=== Instructions to follow ===
Retype each entry below, keeping every character the same.

=== Material provided ===
(** The files that a refresh knows, from those known before: the groups of a
    file that can be read, the old ones when it cannot. *)
Fixpoint refreshed (known : file_map) (Open : nat -> string -> result string opened) (k : nat) (ps : list string) (R : file_map) : file_map :=
  match ps with
  | [] => R
  | p :: ps =>
    refreshed known Open (S k) ps (<[p := match file_groups p (Open k p) with Some (Ok gs) => gs | _ => groups_of_file known p end]> R)
  end.

Lemma read_loop_spec V0 alive known Open : (forall k, alive k = true) -> forall ps k R sent d,
  NoDup ps -> (forall p, p ∈ ps -> R !! p = None /\ decoder json yaml p <> None) -> lastRefresh d = counts known ->
  knows (shrunk known (R ∪ known)) (R ∪ known) (receive_all V0 sent) ->
  exists sent' d', read_loop json yaml alive Open k ps (counts R) sent d = Some (counts (refreshed known Open k ps R), sent', d', true) /\
    paths d' = paths d /\ lastRefresh d' = counts known /\
    knows (shrunk known (refreshed known Open k ps R ∪ known)) (refreshed known Open k ps R ∪ known) (receive_all V0 sent').
Proof.
  intros A. induction ps as [|p ps IH]; intros k R sent d N F L J; cbn [read_loop refreshed]; [by eauto 10|].
  apply NoDup_cons in N as [Np N]. destruct (F p (list_elem_of_here p ps)) as [Rp Dp].
  assert (groups_of_file (R ∪ known) p = groups_of_file known p) as G.
  { unfold groups_of_file. rewrite lookup_union, Rp. by destruct (known !! p). }
  assert (forall gs q, q ∈ ps -> <[p := gs]> R !! q = None /\ decoder json yaml q <> None) as F'.
  { intros gs q Q. rewrite lookup_insert_ne by (intros ->; done). apply F. by apply list_elem_of_further. }
  destruct (readFile_spec p (Open k p) d Dp) as (r & d' & E & FG & P' & L' & O). rewrite E, FG. cbn [mbind option_bind].
  assert (forall gs sent', knows (shrunk known (<[p := gs]> (R ∪ known))) (<[p := gs]> (R ∪ known)) (receive_all V0 sent') ->
    exists s d2, read_loop json yaml alive Open (S k) ps (<[p := Z.of_nat (length gs)]> (counts R)) sent' d' =
      Some (counts (refreshed known Open (S k) ps (<[p := gs]> R)), s, d2, true) /\ paths d2 = paths d /\ lastRefresh d2 = counts known /\
      knows (shrunk known (refreshed known Open (S k) ps (<[p := gs]> R) ∪ known)) (refreshed known Open (S k) ps (<[p := gs]> R) ∪ known) (receive_all V0 s)) as Rest.
  { intros gs sent' J'. destruct (IH (S k) (<[p := gs]> R) sent' d') as (s & d2 & E2 & P2 & L2 & J2); [done|by apply F'|congruence| |].
    - by rewrite <- insert_union_l.
    - unfold counts at 1 in E2. rewrite fmap_insert in E2. exists s, d2. by rewrite P2, P'. }
  destruct r as [gs|e].
  - rewrite A. apply Rest. unfold receive_all. rewrite foldl_app. by apply knows_read.
  - rewrite L', L, counts_lookup. apply Rest. destruct J as [I J].
    assert (forall f, groups_of_file (<[p := groups_of_file known p]> (R ∪ known)) f = groups_of_file (R ∪ known) f) as Same.
    { intros f. rewrite groups_of_insert. case_decide as X; [by rewrite <- X|done]. }
    split; unfold shrunk; setoid_rewrite Same; [apply I|apply J].
Qed.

=== Answer below ===
(** The files that a refresh knows, from those known before: the groups of a
    file that can be read, the old ones when it cannot. *)
Fixpoint refreshed (known : file_map) (Open : nat -> string -> result string opened) (k : nat) (ps : list string) (R : file_map) : file_map :=
  match ps with
  | [] => R
  | p :: ps =>
    refreshed known Open (S k) ps (<[p := match file_groups p (Open k p) with Some (Ok gs) => gs | _ => groups_of_file known p end]> R)
  end.

Lemma read_loop_spec V0 alive known Open : (forall k, alive k = true) -> forall ps k R sent d,
  NoDup ps -> (forall p, p ∈ ps -> R !! p = None /\ decoder json yaml p <> None) -> lastRefresh d = counts known ->
  knows (shrunk known (R ∪ known)) (R ∪ known) (receive_all V0 sent) ->
  exists sent' d', read_loop json yaml alive Open k ps (counts R) sent d = Some (counts (refreshed known Open k ps R), sent', d', true) /\
    paths d' = paths d /\ lastRefresh d' = counts known /\
    knows (shrunk known (refreshed known Open k ps R ∪ known)) (refreshed known Open k ps R ∪ known) (receive_all V0 sent').
Proof.
  intros A. induction ps as [|p ps IH]; intros k R sent d N F L J; cbn [read_loop refreshed]; [by eauto 10|].
  apply NoDup_cons in N as [Np N]. destruct (F p (list_elem_of_here p ps)) as [Rp Dp].
  assert (groups_of_file (R ∪ known) p = groups_of_file known p) as G.
  { unfold groups_of_file. rewrite lookup_union, Rp. by destruct (known !! p). }
  assert (forall gs q, q ∈ ps -> <[p := gs]> R !! q = None /\ decoder json yaml q <> None) as F'.
  { intros gs q Q. rewrite lookup_insert_ne by (intros ->; done). apply F. by apply list_elem_of_further. }
  destruct (readFile_spec p (Open k p) d Dp) as (r & d' & E & FG & P' & L' & O). rewrite E, FG. cbn [mbind option_bind].
  assert (forall gs sent', knows (shrunk known (<[p := gs]> (R ∪ known))) (<[p := gs]> (R ∪ known)) (receive_all V0 sent') ->
    exists s d2, read_loop json yaml alive Open (S k) ps (<[p := Z.of_nat (length gs)]> (counts R)) sent' d' =
      Some (counts (refreshed known Open (S k) ps (<[p := gs]> R)), s, d2, true) /\ paths d2 = paths d /\ lastRefresh d2 = counts known /\
      knows (shrunk known (refreshed known Open (S k) ps (<[p := gs]> R) ∪ known)) (refreshed known Open (S k) ps (<[p := gs]> R) ∪ known) (receive_all V0 s)) as Rest.
  { intros gs sent' J'. destruct (IH (S k) (<[p := gs]> R) sent' d') as (s & d2 & E2 & P2 & L2 & J2); [done|by apply F'|congruence| |].
    - by rewrite <- insert_union_l.
    - unfold counts at 1 in E2. rewrite fmap_insert in E2. exists s, d2. by rewrite P2, P'. }
  destruct r as [gs|e].
  - rewrite A. apply Rest. unfold receive_all. rewrite foldl_app. by apply knows_read.
  - rewrite L', L, counts_lookup. apply Rest. destruct J as [I J].
    assert (forall f, groups_of_file (<[p := groups_of_file known p]> (R ∪ known)) f = groups_of_file (R ∪ known) f) as Same.
    { intros f. rewrite groups_of_insert. case_decide as X; [by rewrite <- X|done]. }
    split; unfold shrunk; setoid_rewrite Same; [apply I|apply J].
Qed.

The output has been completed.